IT security jobs largely untouched by economy, researchers say

Computerworld - Information security jobs may not be the most glamorous ones in the technology industry. But at least they appear to be a lot more secure than many other IT positions are in the ongoing economic recession.

Two reports due to be released next Monday, one from the SANS Institute and the other from Foote Partners LLC, say that the size of security staffs and the money companies are willing to pay them have remained surprisingly steady. Helping to ensure that IT security workers have job security, according to the reports, are factors such as regulatory compliance demands, increasing data protection requirements stemming from wireless deployments and rollouts of virtualization technology, and growing consumer angst over data breaches.

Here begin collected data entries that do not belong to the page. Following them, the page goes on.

(* ===== verification/BinaryIO.v ===== *)
(** * Binary encoding of primitive values

    Models [src/common/binary_io.cpp]: the writers append to a byte buffer,
    the readers take the buffer and the offset they advance.  A reader that
    fails returns no offset: every caller in the program returns at once on a
    failed read and drops the offset.

    [Codec] is the interface every serializer of the program implements: a
    writer, a reader, the values the writer represents exactly, the law that
    reading back at any position of any buffer gives the value written and
    moves the offset past it, and the law that a reader accepts nothing but
    encodings of representable values. *)

From S2P Require Import Prelude.

(** ** Writers *)

Definition WriteBytes (buffer data : bytes) : bytes := buffer ++ data.
Definition WriteUint8 (buffer : bytes) (value : Z) : bytes :=
  buffer ++ [byte_of_Z value].
Definition WriteUint32 (buffer : bytes) (value : Z) : bytes :=
  WriteBytes buffer (le_bytes 4 value).
Definition WriteUint64 (buffer : bytes) (value : Z) : bytes :=
  WriteBytes buffer (le_bytes 8 value).
Definition WriteInt64 (buffer : bytes) (value : Z) : bytes :=
  WriteBytes buffer (le_bytes 8 value).
Definition WriteBool (buffer : bytes) (value : bool) : bytes :=
  WriteUint8 buffer (if value then 1 else 0).
Definition WriteString (buffer : bytes) (value : string) : bytes :=
  WriteBytes (WriteUint32 buffer (u32 (zlen (bytes_of_string value))))
    (bytes_of_string value).

(** ** Readers

    [reader A] is [Status f(const ByteBuffer& bytes, size_t* offset, A* out)];
    the monad threads the offset and stops at the first failing call. *)

Definition reader (A : Type) : Type := bytes -> Z -> result (A * Z).

#[export] Instance reader_ret : MRet reader := fun A a buf offset => Ok (a, offset).
#[export] Instance reader_bind : MBind reader := fun A B k r buf offset =>
  match r buf offset with
  | Ok (a, offset') => k a buf offset'
  | Err c m => Err c m
  end.

Definition fail_read {A} (c : StatusCode) (msg : string) : reader A :=
  fun _ _ => Err c msg.

Definition EnsureReadable (buf : bytes) (offset need : Z) : result unit :=
  if (zlen buf <? offset) || (zlen buf - offset <? need) then
    Err kInvalidArgument "Corrupted binary payload: unexpected end of buffer"
  else Ok tt.

(** [ReadPod] on an object of [size] bytes: the bytes copied into it. *)
Definition ReadPod (size : Z) : reader bytes := fun buf offset =>
  match EnsureReadable buf offset size with
  | Err c m => Err c m
  | Ok _ => Ok (ztake size (zdrop offset buf), offset + size)
  end.

Definition ReadUint8 : reader Z := raw ← ReadPod 1; mret (le_val raw).
Definition ReadUint32 : reader Z := raw ← ReadPod 4; mret (le_val raw).
Definition ReadUint64 : reader Z := raw ← ReadPod 8; mret (le_val raw).
Definition ReadInt64 : reader Z := raw ← ReadPod 8; mret (i64 (le_val raw)).

Definition ReadBool : reader bool :=
  raw ← ReadUint8;
  if 1 <? raw then
    fail_read kInvalidArgument "Corrupted binary payload: invalid bool value"
  else mret (raw =? 1).

(** [ReadString] checks and copies [size] bytes the way [ReadPod] does. *)
Definition ReadString : reader string :=
  size ← ReadUint32;
  raw ← ReadPod size;
  mret (string_of_bytes raw).

(** The loop [for (i = 0; i < count; ++i) { read; push_back; }]. *)
Fixpoint read_loop {A} (rd : reader A) (count : nat) : reader (list A) :=
  match count with
  | O => mret []
  | S n => x ← rd; xs ← read_loop rd n; mret (x :: xs)
  end.

(** ** The serializer interface *)

(** The reader gives [x] on an occurrence of [enc] at any offset of any
    buffer, and stops right behind it. *)
Definition decodes {A} (rd : reader A) (enc : bytes) (x : A) : Prop :=
  forall pre post, rd (pre ++ enc ++ post) (zlen pre) = Ok (x, zlen pre + zlen enc).

(** Whatever the reader accepts, it consumed a segment [e] of the buffer that
    starts at the offset, and the value and the segment are related by [P]. *)
Definition consumes {A} (rd : reader A) (P : A -> bytes -> Prop) : Prop :=
  forall buf offset x offset', 0 <= offset <= zlen buf -> rd buf offset = Ok (x, offset') ->
    exists pre e post, buf = pre ++ e ++ post /\ offset = zlen pre /\
      offset' = offset + zlen e /\ P x e.

(** Every failure of the reader is reported as an invalid argument. *)
Definition rejects {A} (rd : reader A) : Prop :=
  forall buf offset c m, rd buf offset = Err c m -> c = kInvalidArgument.

Class Codec (A : Type) := {
  write : bytes -> A -> bytes;
  read : reader A;
  representable : A -> Prop;
  write_append : forall buf x, write buf x = buf ++ write [] x;
  read_write : forall x, representable x -> decodes read (write [] x) x;
  read_exact : consumes read (fun x e => representable x /\ e = write [] x)
}.

(** Strings whose length fits the 32-bit length field. *)
Definition string_fits (s : string) : Prop := zlen (bytes_of_string s) < 2 ^ 32.

#[export] Instance string_fits_dec s : Decision (string_fits s) := _.

(** ** Reader lemmas *)

Lemma EnsureReadable_Ok buf offset need :
  EnsureReadable buf offset need = Ok tt <-> offset <= zlen buf /\ need <= zlen buf - offset.
Proof.
  unfold EnsureReadable. case_all; zbool; split; intros; try done; lia.
Qed.

Lemma reader_bind_eq {A B} (r : reader A) (k : A -> reader B) buf off :
  (r ≫= k) buf off = match r buf off with
                     | Ok (a, off') => k a buf off'
                     | Err c m => Err c m
                     end.
Proof. reflexivity. Qed.

Lemma decodes_bind {A B} (r : reader A) (k : A -> reader B) e1 e2 x y :
  decodes r e1 x -> decodes (k x) e2 y -> decodes (r ≫= k) (e1 ++ e2) y.
Proof.
  intros H1 H2 pre post. rewrite <- (app_assoc e1), reader_bind_eq, H1.
  specialize (H2 (pre ++ e1) post). rewrite <- !app_assoc, zlen_app in H2.
  rewrite H2. do 2 f_equal. zlia.
Qed.

Lemma decodes_ret {A} (x : A) : decodes (mret x) [] x.
Proof. intros pre post. unfold mret, reader_ret. by rewrite zlen_nil, Z.add_0_r. Qed.

Lemma decodes_map {A B} (r : reader A) (f : A -> B) e x y :
  decodes r e x -> f x = y -> decodes (r ≫= fun a => mret (f a)) e y.
Proof.
  intros H <-. rewrite <- (app_nil_r e). eapply decodes_bind; [done|]. apply decodes_ret.
Qed.

Lemma consumes_weaken {A} (r : reader A) (P Q : A -> bytes -> Prop) :
  consumes r P -> (forall x e, P x e -> Q x e) -> consumes r Q.
Proof.
  intros H HPQ buf off x off' ? E.
  apply H in E as (pre & e & post & -> & -> & -> & ?); [|done].
  exists pre, e, post. auto.
Qed.

Lemma consumes_bind {A B} (r : reader A) (k : A -> reader B) P1 P2 :
  consumes r P1 -> (forall a e, P1 a e -> consumes (k a) (P2 a)) ->
  consumes (r ≫= k) (fun y e => exists a e1 e2, e = e1 ++ e2 /\ P1 a e1 /\ P2 a y e2).
Proof.
  intros H1 H2 buf off x off' ? E. rewrite reader_bind_eq in E.
  destruct (r buf off) as [[a off1]|] eqn:E1; [|done].
  apply H1 in E1 as (pre & e1 & post1 & -> & -> & -> & HP1); [|done].
  eapply H2 in E as (pre2 & e2 & post2 & Heq & Hlen & -> & HP2); [|done|zlia].
  rewrite app_assoc in Heq. apply app_inj_1 in Heq as [<- ->].
  2:{ unfold zlen in Hlen. rewrite length_app. lia. }
  exists pre, (e1 ++ e2), post2. rewrite <- !app_assoc, !zlen_app.
  split_and!; [done|done|lia|]. eauto 10.
Qed.

Lemma consumes_ret {A} (x : A) : consumes (mret x) (fun y e => y = x /\ e = []).
Proof.
  intros buf off y off' ? [= <- <-]. exists (ztake off buf), [], (zdrop off buf).
  rewrite zlen_ztake, zlen_nil, app_nil_l, ztake_zdrop by lia. split_and!; lia || done.
Qed.

Lemma consumes_map {A B} (r : reader A) (f : A -> B) P (Q : B -> bytes -> Prop) :
  consumes r P -> (forall a e, P a e -> Q (f a) e) -> consumes (r ≫= fun a => mret (f a)) Q.
Proof.
  intros H HQ. eapply consumes_weaken.
  - apply consumes_bind; [done|]. intros. apply consumes_ret.
  - intros x e (a & e1 & e2 & -> & ? & -> & ->). rewrite app_nil_r. eauto.
Qed.

Lemma consumes_fail {A} c msg P : consumes (fail_read (A:=A) c msg) P.
Proof. intros buf off x off' ? [=]. Qed.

The report that will be issued by SANS, a security training and research firm in Bethesda, Md., is based on an online survey of 2,120 security executives, most of whom were from companies with between 10,000 and 40,000 employees.

SANS said the survey showed that through the end of November, 79% of the respondents were predicting no immediate reductions in their IT security staffs. And even in the cases in which survey respondents said they did expect to eliminate security jobs, the number of positions expected to be cut was mostly very small. For instance, less than 3% of those surveyed said they would be cutting 15 or more security jobs this year.

On the other hand, slightly more than half of the respondents — 54.8% — forecast that their organizations wouldn't hire any additional security personnel this year, SANS said.

Even so, the survey results reveal a surprising stability in the information security job market amidst all the cost-cutting and layoffs that are taking place, said Alan Paller, director of research at SANS. "I was expecting to see the number [of security jobs] going down significantly," Paller said. "But most people are not changing anything at all."

The security skills that appear to be attracting the most interest from employers, Paller added, are the more "hands-on" ones, such as computer forensics, penetration testing, intrusion detection and incident handling.

And the salaries being paid to security professionals continue to "show that security skills are highly valued," Paller said. Nearly 40% of the respondents to the SANS survey said they earned more than $100,000 annually, while only 1.65% said they were being paid less than $40,000 per year. Even those with less than three years of experience reported earning an average salary of almost $72,000, according to the SANS report, which notes that security salaries generally appeared to be highest on the West Coast.